I’m sorry about the quality of the slide, but that’s the best I could do. Even with the poor resolution, you can see that the number of logs that have been submitted for the CQ WPX have just about doubled in the last ten years. Nearly, 5,400 logs were submitted for the CQ WPX SSB contest last year, while more than 4,000 were submitted for the CQ WPX CW contest. These numbers do not include stations who participated in the contest in some way, but did not submit a log.

Want to get in on the action? Well, the RTTY and SSB contests are done for the year, but the CW contest is coming up on May 25-26, 2013.

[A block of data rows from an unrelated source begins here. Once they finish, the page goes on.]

(** Computations that leave the statics as they are. *)
Lemma settles_keeps {A} (Q : A -> Prop) (m : M V A) (post : A -> V -> V -> Prop) :
  (forall v, plat_up v -> keeps Q v m) -> (forall a v, Q a -> post a v v) ->
  settles plat_up (fun _ => True) m post.
Proof.
  intros Hm HQ d l h v Hv Hh _. destruct (Hm v Hv d l h (psci_locks_free h Hh)) as (a & d' & new & E & Ha).
  unfold returns. rewrite E. simpl. split; [done|]. split; [done|]. split; [apply quiet_refl|auto].
Qed.

Lemma keeps_calm {A} (m : M V A) v : calm m -> respects (grows (fun _ => True)) m -> keeps (fun _ => True) v m.
Proof.
  intros Hm Hg d l h _. specialize (Hm (St d l h v)). specialize (Hg (St d l h v)).
  apply returns_run in Hm as (a & [d' l' h' v'] & E & Hv & Hh). simpl in Hv, Hh. subst.
  destruct Hg as (new & Hl & _). rewrite E in Hl. simpl in Hl. subst. by exists a, d', new.
Qed.

Lemma node_status_keeps nid buff v : image_up v -> length buff = 3%nat ->
  keeps (fun r => length r.2 = 3%nat) v (pm_get_node_status nid buff).
Proof.
  intros (Hi & _) Hb d l h [Hh _]. unfold pm_get_node_status, sync_out.
  destruct (send_sync_served (PM_PACK_PAYLOAD [PM_GET_NODE_STATUS; nid]) (length buff) 3 d l h v Hi Hans)
    as (r & ws & d' & new & E & Hlen & _); [apply payload_length; simpl; lia|done|lia|lia|].
  rewrite (bind_run _ _ _ _ _ E). eexists _, d', new. split; [reflexivity|].
  simpl. rewrite length_app, length_drop. lia.
Qed.

Lemma on_keeps target v : plat_up v ->
  keeps (fun rc => rc = PSCI_E_SUCCESS \/ rc = PSCI_E_INTERN_FAIL) v (zynqmp_pwr_domain_on target).
Proof.
  intros (Hv & _). unfold zynqmp_pwr_domain_on. destruct (core_pos target) as [->|(n & Hn & ->)].
  { apply keeps_ret. by right. }
  assert (u32 (Z.of_nat n) = Z.of_nat n) as -> by (apply u32_small; lia).
  rewrite (proj2 (Z.eqb_neq (Z.of_nat n) (u32 (-1)))) by (change (u32 (-1)) with 0xFFFFFFFF; lia).
  unfold pm_get_proc. change (Z.of_nat (length pm_procs_all)) with 4.
  rewrite (proj2 (Z.ltb_lt (Z.of_nat n) 4)) by lia. rewrite Nat2Z.id.
  destruct (lookup_lt_is_Some_2 pm_procs_all n) as [p ->]; [exact Hn|]. cbn [deref].
  eapply (keeps_bind (fun _ => True)); [by apply keeps_ret|intros q _].
  eapply keeps_bind; [by apply node_status_keeps|]. intros [r buff] Hb. simpl in Hb.
  destruct buff as [|status buff]; [done|].
  eapply (keeps_bind (fun _ => True)); [by apply keeps_ret|intros x _].
  bool_case; [apply keeps_ret; by right|].
  eapply (keeps_bind (fun _ => True)); [apply wakeup_keeps|intros _ _].
  intros d l h Hh. rewrite run_bind_gets. revert d l h Hh.
  eapply (keeps_bind (fun _ => True)); [|intros _ _; apply keeps_ret; by left].
  apply keeps_served. by apply (served_send_ack v (proj1 Hv) Hans any_trace); [apply accepts_any|simpl; lia].
Qed.
Definition FSBL_FLAGS_ESTATE_SHIFT : Z := 0.
Definition FSBL_FLAGS_ESTATE_MASK : Z := 1 .<< FSBL_FLAGS_ESTATE_SHIFT.
Definition FSBL_FLAGS_ESTATE_A32 : Z := 1.
Definition FSBL_FLAGS_ENDIAN_SHIFT : Z := 1.
Definition FSBL_FLAGS_ENDIAN_MASK : Z := 1 .<< FSBL_FLAGS_ENDIAN_SHIFT.
Definition FSBL_FLAGS_ENDIAN_BE : Z := 1.
Definition FSBL_FLAGS_TZ_SHIFT : Z := 2.
Definition FSBL_FLAGS_TZ_MASK : Z := 1 .<< FSBL_FLAGS_TZ_SHIFT.
Definition FSBL_FLAGS_SECURE : Z := 1.
Definition FSBL_FLAGS_EL_SHIFT : Z := 3.
Definition FSBL_FLAGS_EL_MASK : Z := 3 .<< FSBL_FLAGS_EL_SHIFT.
Definition FSBL_FLAGS_EL0 : Z := 0.
Definition FSBL_FLAGS_EL2 : Z := 2.
Definition FSBL_FLAGS_EL3 : Z := 3.
Definition FSBL_FLAGS_CPU_SHIFT : Z := 5.
Definition FSBL_FLAGS_CPU_MASK : Z := 3 .<< FSBL_FLAGS_CPU_SHIFT.
Definition FSBL_FLAGS_A53_0 : Z := 0.
Definition FSBL_MAX_PARTITIONS : Z := 8.

(** arch.h, ep_info.h *)
Definition SPSR_E_LITTLE : Z := 0.
Definition SPSR_E_BIG : Z := 1.
Definition SPSR_T_ARM : Z := 0.
Definition MODE32_sys : Z := 0xf.
Definition EP_EE_LITTLE : Z := 0.
Definition EP_SET_EE (x ee : Z) : Z := (x .& not32 0x2) .| ee.
Definition SET_SECURITY_STATE (x security : Z) : Z := (x .& not32 0x1) .| security.

(** platform_def.h, for a build with a dispatcher *)
Definition BL31_BASE : Z := 0x1000.
Definition BL32_BASE : Z := 0x60000000.
Definition PLAT_ARM_NS_IMAGE_BASE : Z := 0x8000000.
Definition PMU_GLOBAL_GEN_STORAGE6 : Z := 0xFFD80048.
Definition CRL_APB_BOOT_MODE_USER : Z := 0xFF5E0200.
Definition CRL_APB_BOOT_MODE_MASK : Z := 0xf.
Definition ZYNQMP_BOOTMODE_JTAG : Z := 0.
Definition ZYNQMP_DEFAULT_COUNTER_FREQ : Z := 0.
Definition ZYNQMP_UART_BASE : Z := 0xFF000000.
Definition ZYNQMP_UART_BAUDRATE : Z := 115200.
Definition CONSOLE_FLAG_BOOT : Z := BIT 0.
Definition CONSOLE_FLAG_RUNTIME : Z := BIT 1.

Inductive fsbl_handoff :=
| FSBL_HANDOFF_SUCCESS
| FSBL_HANDOFF_NO_STRUCT
| FSBL_HANDOFF_INVAL_STRUCT
| FSBL_HANDOFF_TOO_MANY_PARTS.

(** ** Partitions *)

(** The argument is [partition->flags]. *)
Definition get_fsbl_cpu (flags : Z) : Z := (flags .& FSBL_FLAGS_CPU_MASK) .>> FSBL_FLAGS_CPU_SHIFT.
Definition get_fsbl_el (flags : Z) : Z := (flags .& FSBL_FLAGS_EL_MASK) .>> FSBL_FLAGS_EL_SHIFT.
Definition get_fsbl_ss (flags : Z) : Z := (flags .& FSBL_FLAGS_TZ_MASK) .>> FSBL_FLAGS_TZ_SHIFT.
Definition get_fsbl_endian (flags : Z) : Z :=
  if ((flags .& FSBL_FLAGS_ENDIAN_MASK) .>> FSBL_FLAGS_ENDIAN_SHIFT) =? FSBL_FLAGS_ENDIAN_BE
  then SPSR_E_BIG else SPSR_E_LITTLE.
Definition get_fsbl_estate (flags : Z) : Z :=
  (flags .& FSBL_FLAGS_ESTATE_MASK) .>> FSBL_FLAGS_ESTATE_SHIFT.

Record xfsbl_partition := Partition { entry_point : Z; flags : Z }.

(** The two statics of bl31_zynqmp_setup.c. *)
Record images := Images { bl32_image_ep_info : entry_point_info; bl33_image_ep_info : entry_point_info }.

Definition set_pc (x : Z) (ep : entry_point_info) : entry_point_info :=
  EpInfo (ep_attr ep) x (ep_spsr ep) (ep_args ep).
Definition set_ep_spsr (x : Z) (ep : entry_point_info) : entry_point_info :=
  EpInfo (ep_attr ep) (ep_pc ep) x (ep_args ep).
Definition set_attr (x : Z) (ep : entry_point_info) : entry_point_info :=
  EpInfo x (ep_pc ep) (ep_spsr ep) (ep_args ep).

(** The program status a partition asks for, by world, execution state and level. *)
Definition bl32_spsr (f : Z) : Z :=
  if get_fsbl_estate f =? FSBL_FLAGS_ESTATE_A32
  then SPSR_MODE32 MODE32_svc SPSR_T_ARM (get_fsbl_endian f) DISABLE_ALL_EXCEPTIONS
  else SPSR_64 MODE_EL1 MODE_SP_ELX DISABLE_ALL_EXCEPTIONS.
Definition bl33_spsr (f : Z) : Z :=
  if get_fsbl_estate f =? FSBL_FLAGS_ESTATE_A32
  then SPSR_MODE32 (if get_fsbl_el f =? FSBL_FLAGS_EL2 then MODE32_hyp else MODE32_sys)
         SPSR_T_ARM (get_fsbl_endian f) DISABLE_ALL_EXCEPTIONS
  else SPSR_64 (if get_fsbl_el f =? FSBL_FLAGS_EL2 then MODE_EL2 else MODE_EL1)
         MODE_SP_ELX DISABLE_ALL_EXCEPTIONS.

(** The three checks that end a turn of the loop early. *)
Definition skipped (f : Z) : bool :=
  if negb (get_fsbl_cpu f =? FSBL_FLAGS_A53_0) then true
  else if (get_fsbl_el f =? FSBL_FLAGS_EL3) || (get_fsbl_el f =? FSBL_FLAGS_EL0) then true
  else (get_fsbl_ss f =? FSBL_FLAGS_SECURE) && (get_fsbl_el f =? FSBL_FLAGS_EL2).

(** [image->pc] and the endianness of [image->h.attr] *)
Definition set_entry (p : xfsbl_partition) (image : entry_point_info) : entry_point_info :=
  let image := set_pc (entry_point p) image in
  set_attr (EP_SET_EE (ep_attr image)
              (if get_fsbl_endian (flags p) =? SPSR_E_BIG then EP_EE_BIG else EP_EE_LITTLE)) image.

(** The rest of the turn. *)
Definition hand_over (p : xfsbl_partition) (im : images) : images :=
  if get_fsbl_ss (flags p) =? FSBL_FLAGS_SECURE
  then Images (set_entry p (set_ep_spsr (bl32_spsr (flags p)) (bl32_image_ep_info im))) (bl33_image_ep_info im)
  else Images (bl32_image_ep_info im) (set_entry p (set_ep_spsr (bl33_spsr (flags p)) (bl33_image_ep_info im))).

Section Ops.
Context `{Env} {V : Type} `{!Has ipi V} `{!Has pm V} `{!Has plat_vars V} `{!Has timer V} `{!Has images V}.
Variable bl31_end : Z.

(** Fields of the structure at [addr]. *)
Definition read_magic (addr i : Z) : M V Z := mmio_read W8 (addr + i).
Definition read_num_entries (addr : Z) : M V Z := mmio_read W32 (addr + 4).
Definition read_flags (addr i : Z) : M V Z := mmio_read W64 (addr + 8 + 16 * i + 8).
Definition read_entry_point (addr i : Z) : M V Z := mmio_read W64 (addr + 8 + 16 * i).

(** [for (i = 0; i < num_entries; i++)]: the bound and the fields are read from
    memory where the code needs them; a further read of the flags of the same turn
    is taken to give the same value. *)
Fixpoint partitions (fuel : nat) (addr i : Z) : M V unit :=
  match fuel with
  | O => stop StillPolling
  | S fuel' =>
      n <- read_num_entries addr ;;
      if i <? n then
        if i <? FSBL_MAX_PARTITIONS then
          f <- read_flags addr i ;;
          (if skipped f then ret tt
           else e <- read_entry_point addr i ;; mods (hand_over (Partition e f))) ;;
          partitions fuel' addr (i + 1)
        else stop OutOfBounds
      else ret tt
  end.

(** [magic[0] != 'X' || magic[1] != 'L' || ...] *)
Fixpoint magic_differs (addr i : Z) (magic : list Z) : M V bool :=
  match magic with
  | [] => ret false
  | m :: magic' => x <- read_magic addr i ;;
                   if negb (x =? m) then ret true else magic_differs addr (i + 1) magic'
  end.
Definition XLNX : list Z := [0x58; 0x4c; 0x4e; 0x58].

Definition fsbl_atf_handover (atf_handoff_addr : Z) : M V fsbl_handoff :=
  c_assert ((atf_handoff_addr <? BL31_BASE) || (atf_handoff_addr >? bl31_end)) ;;
  if atf_handoff_addr =? 0 then ret FSBL_HANDOFF_NO_STRUCT
  else
    bad <- magic_differs atf_handoff_addr 0 XLNX ;;
    if (bad : bool) then ret FSBL_HANDOFF_INVAL_STRUCT
    else
      n <- read_num_entries atf_handoff_addr ;;
      if n >? FSBL_MAX_PARTITIONS then
        _ <- read_num_entries atf_handoff_addr ;; (* printed *)
        ret FSBL_HANDOFF_TOO_MANY_PARTS
      else
        partitions 9 atf_handoff_addr 0 ;;
        ret FSBL_HANDOFF_SUCCESS.

(** ** zynqmp_common.c *)

Definition zynqmp_get_rtl_ver : M V Z :=
  ver <- mmio_read_32 (ZYNQMP_CSU_BASEADDR + ZYNQMP_CSU_VERSION_OFFSET) ;;
  ret ((ver .& 0xFF0) .>> 4).

(** For LOG_LEVEL from NOTICE to INFO: the line itself is not printed. *)
Definition zynqmp_print_platform_name : M V unit :=
  _ <- zynqmp_get_silicon_ver ;;
  _ <- zynqmp_get_rtl_ver ;;
  ret tt.

(** [r] is uninitialised when the request fails before the answer is read. *)
Definition zynqmp_get_bootmode : M V Z :=
  let* (res, r) := pm_mmio_read CRL_APB_BOOT_MODE_USER (uninit 0) in
  r <- (if negb (res =? PM_RET_SUCCESS) then mmio_read_32 CRL_APB_BOOT_MODE_USER else ret r) ;;
  ret (r .& CRL_APB_BOOT_MODE_MASK).

Definition zynqmp_config_setup : M V unit :=
  zynqmp_ipi_config_table_init ;;
  zynqmp_print_platform_name ;;
  counter_freq <- ext_call "read_cntfrq_el0" [] ;;
  (if u64 counter_freq =? ZYNQMP_DEFAULT_COUNTER_FREQ then
     f <- zynqmp_get_syscnt_freq2 ;;
     _ <- ext_call "write_cntfrq_el0" [f] ;;
     ret tt
   else ret tt) ;;
  generic_delay_timer_init zynqmp_get_syscnt_freq2.

(** ** bl31_zynqmp_setup.c *)

(** The pointer to an image is the function that reads the object. *)
Definition bl31_plat_get_next_image_ep_info (type : Z) : M V entry_point_info :=
  c_assert (sec_state_is_valid type) ;;
  if type =? NON_SECURE then gets bl33_image_ep_info else gets bl32_image_ep_info.

(** [arm_get_spsr_for_bl32_entry] is 0. *)
Definition bl31_set_default_config : M V unit :=
  mods (fun im =>
    Images (set_ep_spsr 0 (set_pc BL32_BASE (bl32_image_ep_info im)))
           (set_ep_spsr (SPSR_64 MODE_EL2 MODE_SP_ELX DISABLE_ALL_EXCEPTIONS)
             (set_pc PLAT_ARM_NS_IMAGE_BASE (bl33_image_ep_info im)))).

Definition bl31_early_platform_setup2 (arg0 arg1 : Z) : M V unit :=
  clk <- zynqmp_get_uart_clk ;;
  _ <- ext_call "console_cdns_register" [ZYNQMP_UART_BASE; clk; ZYNQMP_UART_BAUDRATE] ;;
  _ <- ext_call "console_set_scope" [CONSOLE_FLAG_RUNTIME .| CONSOLE_FLAG_BOOT] ;;
  zynqmp_config_setup ;;
  c_assert (arg0 =? 0) ;;
  c_assert (arg1 =? 0) ;;
  mods (fun im =>
    Images (set_attr (SET_SECURITY_STATE 0 SECURE) (bl32_image_ep_info im))
           (set_attr (SET_SECURITY_STATE 0 NON_SECURE) (bl33_image_ep_info im))) ;;
  atf_handoff_addr <- mmio_read_32 PMU_GLOBAL_GEN_STORAGE6 ;;
  bootmode <- zynqmp_get_bootmode ;;
  if bootmode =? ZYNQMP_BOOTMODE_JTAG then bl31_set_default_config
  else
    r <- fsbl_atf_handover atf_handoff_addr ;;
    match r with
    | FSBL_HANDOFF_NO_STRUCT => bl31_set_default_config
    | FSBL_HANDOFF_SUCCESS => ret tt
    | _ => stop Panic
    end.

End Ops.

(** ** Which partition is used *)

(** The reference reads the flags as the FSBL lays them out: bit 0 AArch32, bit 1
    big endian, bit 2 secure, bits 4:3 the exception level, bits 6:5 the target
    processor.  A partition counts for a world when it is for processor 0 and for
    EL1, or for EL2 of the normal world. *)
Definition applies (secure : bool) (p : xfsbl_partition) : bool :=
  let f := flags p in
  Bool.eqb (Z.testbit f 2) secure && (f / 32 mod 4 =? 0) &&
  ((f / 8 mod 4 =? 1) || (f / 8 mod 4 =? 2) && negb secure).

(** The program status for it, all interrupts masked. *)
Definition wanted_spsr (secure : bool) (f : Z) : Z :=
  if Z.testbit f 0
  then 0x1c0 + (if Z.testbit f 1 then 2 ^ 9 else 0) +
       (if secure then 0x13 else if Z.testbit f 4 then 0x1a else 0x1f)
  else if negb secure && Z.testbit f 4 then 0x3c9 else 0x3c5.

Definition entry_for (secure : bool) (p : xfsbl_partition) (image : entry_point_info) : entry_point_info :=
  EpInfo ((ep_attr image .& not32 0x2) .| (if Z.testbit (flags p) 1 then EP_EE_BIG else EP_EE_LITTLE))
    (entry_point p) (wanted_spsr secure (flags p)) (ep_args image).

(** The last partition that applies, or the entry as it was. *)
Definition chosen (secure : bool) (ps : list xfsbl_partition) (image : entry_point_info) : entry_point_info :=
  match last (List.filter (applies secure) ps) with
  | Some p => entry_for secure p image
  | None => image
  end.

(** Only seven bits of the flags count, so a claim on them holds if it holds for
    128 values. *)
Lemma low_flags (P : Z -> bool) f : (forall x, P x = P (x mod 128)) ->
  forallb (fun n => P (Z.of_nat n)) (seq 0 128) = true -> P f = true.
Proof.
  intros Hlow Hall. rewrite Hlow. pose proof (Z.mod_pos_bound f 128 ltac:(lia)) as Hb.
  rewrite forallb_forall in Hall. rewrite <- (Z2Nat.id (f mod 128)) by lia.
  apply Hall, in_seq. lia.
Qed.

Ltac by_flags f :=
  match goal with |- ?b = true =>
    let b' := eval pattern f in b in
    match b' with ?P _ => apply (low_flags P f) end
  end.

Lemma land_low7 f m : (m .& 127) = m -> (f .& m) = ((f mod 128) .& m).
Proof.
  intros Hm. change 128 with (2 ^ 7).
  rewrite <- Z.land_ones, <- Z.land_assoc, (Z.land_comm (Z.ones 7)) by lia. change (Z.ones 7) with 127. by rewrite Hm.
Qed.

Lemma div_low7 f a : 0 <= a <= 5 -> f / 2 ^ a mod 4 = f mod 128 / 2 ^ a mod 4.
Proof.
  intros Ha. change 128 with (2 ^ 7). change 4 with (2 ^ 2).
  rewrite <- !Z.shiftr_div_pow2, <- !Z.land_ones by lia. apply Z.bits_inj'. intros n Hn.
  rewrite !Z.land_spec, !Z.shiftr_spec, Z.land_spec by lia.
  destruct (Z.ltb_spec n 2); [rewrite (Z.testbit_ones_nonneg 7) by lia|rewrite (Z.testbit_ones_nonneg 2) by lia].
  - rewrite (proj2 (Z.ltb_lt _ _)) by lia. by rewrite andb_true_r.
  - rewrite (proj2 (Z.ltb_ge _ _)) by lia. by rewrite !andb_false_r.
Qed.

Lemma fields_low f : get_fsbl_cpu f = get_fsbl_cpu (f mod 128) /\ get_fsbl_el f = get_fsbl_el (f mod 128) /\
  get_fsbl_ss f = get_fsbl_ss (f mod 128) /\ get_fsbl_endian f = get_fsbl_endian (f mod 128) /\
  get_fsbl_estate f = get_fsbl_estate (f mod 128).
Proof.
  unfold get_fsbl_cpu, get_fsbl_el, get_fsbl_ss, get_fsbl_endian, get_fsbl_estate.
  by repeat split; rewrite <- land_low7 by done.
Qed.

Lemma wanted_low secure f : wanted_spsr secure f = wanted_spsr secure (f mod 128).
Proof. unfold wanted_spsr. change 128 with (2 ^ 7). by rewrite !Z.mod_pow2_bits_low by lia. Qed.

Lemma applies_code secure p :
  applies secure p = negb (skipped (flags p)) && Bool.eqb (get_fsbl_ss (flags p) =? FSBL_FLAGS_SECURE) secure.
Proof.
  destruct p as [e f]. unfold applies. cbn [flags]. apply eqb_prop.
  by_flags f; [|by destruct secure; vm_compute].
  intros x. unfold skipped. pose proof (fields_low x) as (<- & <- & <- & _).
  change 32 with (2 ^ 5). change 8 with (2 ^ 3).
  rewrite <- !(div_low7 x) by lia. change 128 with (2 ^ 7). by rewrite Z.mod_pow2_bits_low by lia.
Qed.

Operating notes: MI QSO Party, Rookie Roundup

I started the weekend off by going to the ARROW monthly breakfast. I don’t know why, but attendance was way down this month. Only eight of us showed up. One notable presence was Sam, KC8QCZ. We hadn’t seen him for quite a while.

After breakfast, I had intended to make a ton of points in the Michigan QSO Party from the Hands-On Museum station. Instead of using WA2HOM, which would have only confused people, we used W8CWN, the former callsign of Dr. Richard Crane, a U-M physicist and the builder of some of the earliest exhibits at the museum.

Ed, AB8OJ, met me down there, but unfortunately, the propagation gods were not with us. 15m and 10m were completely quiet. 20m was a little better, but even there, conditions were only fair to poor. After about three hours, we just gave up with only 74 QSOs in the logbook.

As it turns out, all the activity was on 40m, and we still don’t have the 40m inverted V back up yet at the museum. I really should have made more of an effort to do this last fall. It’s the first thing on my list to do when (if?) the weather here warms up enough to get up on the roof.

Saturday evening, I did operate the MIQP from home for about three hours. Since I don’t have an 80m antenna, I stuck to 40m. I was thinking of trying 20m again, but there was so much activity on 40m, I didn’t bother to listen to 20m.

The propagation was very favorable for MIQP operation. Not only was the propagation long enough to contact the eastern half of the U.S., it was also short enough to make contacts in the neighboring states and many MI counties. I ended up making more than twice as many contacts at home as I did at the museum in roughly the same amount of time. I quit at just after 10pm with just over 40,000 points.

On Sunday, I went down to the museum again for a short time. 20m was still in pretty lousy shape, but I made a couple of CW  contacts, then went looking for the Rotarians on Amateur Radio net. I was again unable to find them, but I did log into the Heathkit Net right at the tail-end of that net.

I then tuned around a bit before pulling the plug. I found a couple of stations working the Rookie Roundup. One of them was working W6YX, the Stanford University Amateur Radio Club station. The other was a husband and wife team working the same station with both their calls. I thought that was pretty cool.